---------- ENTRIES SUPPLIED
Lemma fix_ops_header ph o vs image_sz :
  0 <= o -> o + 56 <= zlen ph ->
  phdr_of (slice (run_ops ph (fix_ops ph o vs image_sz)) o 56) =
  fixed_phdr vs image_sz (phdr_of (slice ph o 56)).
Proof.
  intros Ho Hl. destruct (fix_ops_in ph o vs image_sz Ho Hl) as (Hin & Hap & Hloc).
  set (R := run_ops ph (fix_ops ph o vs image_sz)).
  assert (Hkeep : forall n i, 0 <= i ->
    i + Z.of_nat n <= o + 8 \/ o + 48 <= i \/ (o + 16 <= i /\ i + Z.of_nat n <= o + 24) ->
    le_at n R i = le_at n ph i).
  { intros n i Hi Hd. apply run_ops_out; auto. revert Hloc. apply List.Forall_impl.
    intros a. unfold off_range. lia. }
  assert (Hset : forall d v, word (o + d) v ∈ fix_ops ph o vs image_sz -> le_at 8 R (o + d) = u64 v).
  { intros d v Hw. apply (run_ops_in ph _ (word (o + d) v)); auto. }
  clearbody R. unfold fix_ops in Hset. rewrite !phdr_of_slice in * by lia.
  unfold fixed_phdr in *. simpl in Hset |- *.
  rewrite (Hkeep 4%nat o), (Hkeep 4%nat (o + 4)), (Hkeep 8%nat (o + 16)), (Hkeep 8%nat (o + 48)) by lia.
  erewrite (Hset 8), (Hset 24), (Hset 32), (Hset 40) by (rewrite !elem_of_cons; eauto 8).
  rewrite !le_at8_idem.
  assert (Hu : forall x, u64 (u64 x) = u64 x) by (intros; apply u64_small, u64_range).
  destruct (_ =? PT_LOAD); rewrite ?Hu, ?le_at8_idem; reflexivity.
Qed.

Lemma fix_ops_elsewhere ph o vs image_sz n i :
  0 <= o -> o + 56 <= zlen ph -> 0 <= i -> i + Z.of_nat n <= o + 8 \/ o + 48 <= i ->
  le_at n (run_ops ph (fix_ops ph o vs image_sz)) i = le_at n ph i.
Proof.
  intros Ho Hl Hi Hd. destruct (fix_ops_in ph o vs image_sz Ho Hl) as (Hin & _ & Hloc).
  apply run_ops_out; auto. revert Hloc. apply List.Forall_impl. intros a. unfold off_range. lia.
Qed.

Lemma header_elsewhere ph o vs image_sz o' :
  0 <= o -> o + 56 <= zlen ph -> 0 <= o' -> o' + 56 <= o \/ o + 56 <= o' ->
  phdr_of (slice (run_ops ph (fix_ops ph o vs image_sz)) o' 56) = phdr_of (slice ph o' 56).
Proof.
  intros. rewrite !phdr_of_slice by lia. rewrite !fix_ops_elsewhere by (simpl; lia). reflexivity.
Qed.

Lemma loads_ext n ph ph' es j :
  (forall k, j <= k < j + Z.of_nat n ->
     ph_type ph' (k * es) = ph_type ph (k * es) /\ ph_vaddr ph' (k * es) = ph_vaddr ph (k * es)) ->
  loads n ph' es j = loads n ph es j.
Proof.
  revert j. induction n as [|n IH]; intros j H; [reflexivity|]. cbn [loads].
  destruct (H j ltac:(lia)) as [-> ->]. f_equal. apply IH. intros k Hk. apply H. lia.
Qed.

(** The word updates of one turn. *)
Lemma fix_turn ph es i total image_sz rest :
  0 <= i -> 56 <= es -> (i + 1) * es <= zlen ph -> Z.of_nat total * es <= zlen ph ->
  let vs := loads total ph es 0 in
  (p ← phdr_at ph es i;
   ph ← (if p_type p =? PT_LOAD then
           next ← next_load total ph es 0 (p_vaddr p) image_sz;
           st64 ph (i * es + 40) (u64 (next - p_vaddr p))
         else Ret ph);
   p ← phdr_at ph es i;
   ph ← st64 ph (i * es + 32) (p_memsz p);
   ph ← st64 ph (i * es + 24) (p_vaddr p);
   ph ← st64 ph (i * es + 8) (p_vaddr p);
   rest ph) = (rest (run_ops ph (fix_ops ph (i * es) vs image_sz)) : res (list byte)).
Proof.
  intros Hi Hes Hl Ht vs. set (o := i * es) in *. assert (Ho : 0 <= o /\ o + 56 <= zlen ph) by nia.
  assert (Hat : forall m, zlen m = zlen ph -> phdr_at m es i = Ret (phdr_of (slice m o 56)))
    by (intros m Hm; apply phdr_at_ok; nia).
  rewrite Hat, ret_bind by reflexivity. set (p := phdr_of (slice ph o 56)).
  set (q := fixed_phdr vs image_sz p).
  set (ph1 := do_op ph (word (o + 40) (p_memsz q))).
  assert (Hin : slot_in (zlen ph) (word (o + 40) (p_memsz q))) by (split; simpl; lia).
  assert (Hl1 : zlen ph1 = zlen ph) by now apply zlen_do_op.
  assert (E1 : (if p_type p =? PT_LOAD then
           next ← next_load total ph es 0 (p_vaddr p) image_sz;
           st64 ph (o + 40) (u64 (next - p_vaddr p)) else Ret ph) = Ret ph1).
  { unfold ph1, q, fixed_phdr. cbn [p_memsz]. destruct (p_type p =? PT_LOAD) eqn:Et.
    - rewrite next_load_spec, ret_bind by lia. apply st64_word; lia.
    - symmetry. f_equal. apply do_op_id; [split; simpl; lia|]. unfold word. cbn [fst snd].
      unfold p. rewrite phdr_of_slice by lia. cbn [p_memsz]. apply le_at8_idem. }
  rewrite E1, ret_bind, Hat, ret_bind by exact Hl1.
  assert (Hp1 : p_memsz (phdr_of (slice ph1 o 56)) = p_memsz q /\
                p_vaddr (phdr_of (slice ph1 o 56)) = p_vaddr q).
  { rewrite phdr_of_slice by lia. cbn [p_memsz p_vaddr]. unfold ph1. split.
    - refine (eq_trans (do_op_in ph _ Hin) _). unfold word. cbn [fst snd].
      unfold q, fixed_phdr. cbn [p_memsz].
      destruct (p_type p =? PT_LOAD); [apply u64_small, u64_range|].
      unfold p. rewrite phdr_of_slice by lia. apply le_at8_idem.
    - rewrite do_op_out; [unfold q, p; rewrite phdr_of_slice by lia; reflexivity|auto|lia|].
      unfold off_range. simpl. lia. }
  destruct Hp1 as [-> ->].
  assert (Hstep : forall m d v, zlen m = zlen ph -> 0 <= d <= 48 ->
    st64 m (o + d) v = Ret (do_op m (word (o + d) v)) /\ zlen (do_op m (word (o + d) v)) = zlen ph).
  { intros m d v Hm Hd. split; [apply st64_word; lia|]. rewrite <- Hm. apply zlen_do_op. split; simpl; lia. }
  destruct (Hstep ph1 32 (p_memsz q) Hl1 ltac:(lia)) as [-> Hl2]. rewrite ret_bind.
  destruct (Hstep _ 24 (p_vaddr q) Hl2 ltac:(lia)) as [-> Hl3]. rewrite ret_bind.
  destruct (Hstep _ 8 (p_vaddr q) Hl3 ltac:(lia)) as [-> Hl4]. rewrite ret_bind. reflexivity.
Qed.

Lemma fix_phdrs_spec n total ph es image_sz i :
  0 <= i -> i + Z.of_nat n = Z.of_nat total -> 56 <= es -> Z.of_nat total * es <= zlen ph ->
  let vs := loads total ph es 0 in
  exists ph', fix_phdrs n total ph es image_sz i = Ret ph' /\ zlen ph' = zlen ph /\
    forall j, 0 <= j < Z.of_nat total ->
      phdr_of (slice ph' (j * es) 56) =
      (if j <? i then phdr_of (slice ph (j * es) 56)
       else fixed_phdr vs image_sz (phdr_of (slice ph (j * es) 56))).
Proof.
  revert ph i. induction n as [|n IH]; intros ph i Hi Hn Hes Ht vs.
  { exists ph. split; [reflexivity|]. split; [reflexivity|]. intros j Hj.
    rewrite (proj2 (Z.ltb_lt _ _)) by lia. reflexivity. }
  cbn [fix_phdrs]. rewrite (fix_turn ph es i total image_sz (fun ph => fix_phdrs n total ph es image_sz (i + 1)))
    by nia. fold vs.
  assert (Ho : 0 <= i * es /\ i * es + 56 <= zlen ph) by nia.
  set (ph1 := run_ops ph (fix_ops ph (i * es) vs image_sz)).
  destruct (fix_ops_in ph (i * es) vs image_sz ltac:(lia) ltac:(lia)) as (Hin & _ & _).
  assert (Hl1 : zlen ph1 = zlen ph) by now apply zlen_run_ops.
  assert (Hother : forall j, 0 <= j < Z.of_nat total -> j <> i ->
    phdr_of (slice ph1 (j * es) 56) = phdr_of (slice ph (j * es) 56))
    by (intros j Hj Hne; apply header_elsewhere; nia).
  assert (Hself : phdr_of (slice ph1 (i * es) 56) = fixed_phdr vs image_sz (phdr_of (slice ph (i * es) 56)))
    by (apply fix_ops_header; lia).
  assert (Hvs : loads total ph1 es 0 = vs).
  { apply loads_ext. intros k Hk. assert (0 <= k * es) by nia.
    assert (E : p_type (phdr_of (slice ph1 (k * es) 56)) = p_type (phdr_of (slice ph (k * es) 56)) /\
                p_vaddr (phdr_of (slice ph1 (k * es) 56)) = p_vaddr (phdr_of (slice ph (k * es) 56))).
    { destruct (Z.eq_dec k i) as [->|]; [rewrite Hself; auto|rewrite Hother by lia; auto]. }
    rewrite !phdr_of_slice in E by lia. exact E. }
  destruct (IH ph1 (i + 1) ltac:(lia) ltac:(lia) Hes ltac:(lia)) as (ph' & E & Hl & Hj).
  exists ph'. split; [exact E|]. split; [lia|]. intros j Hjr. rewrite (Hj j Hjr), Hvs.
  destruct (Z.ltb_spec j (i + 1)), (Z.ltb_spec j i); try lia.
  - now rewrite Hother by lia.
  - replace j with i by lia. exact Hself.
  - now rewrite Hother by lia.
Qed.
--------------------
» WHAT YOU NEED TO DO
Give the exact lines, and only those, from the line containing "- rewrite do_op_out;" through the line containing "assert (Hstep : forall" in the entries above.

» REPLY TO THE EXERCISE
    - rewrite do_op_out; [unfold q, p; rewrite phdr_of_slice by lia; reflexivity|auto|lia|].
      unfold off_range. simpl. lia. }
  destruct Hp1 as [-> ->].
  assert (Hstep : forall m d v, zlen m = zlen ph -> 0 <= d <= 48 ->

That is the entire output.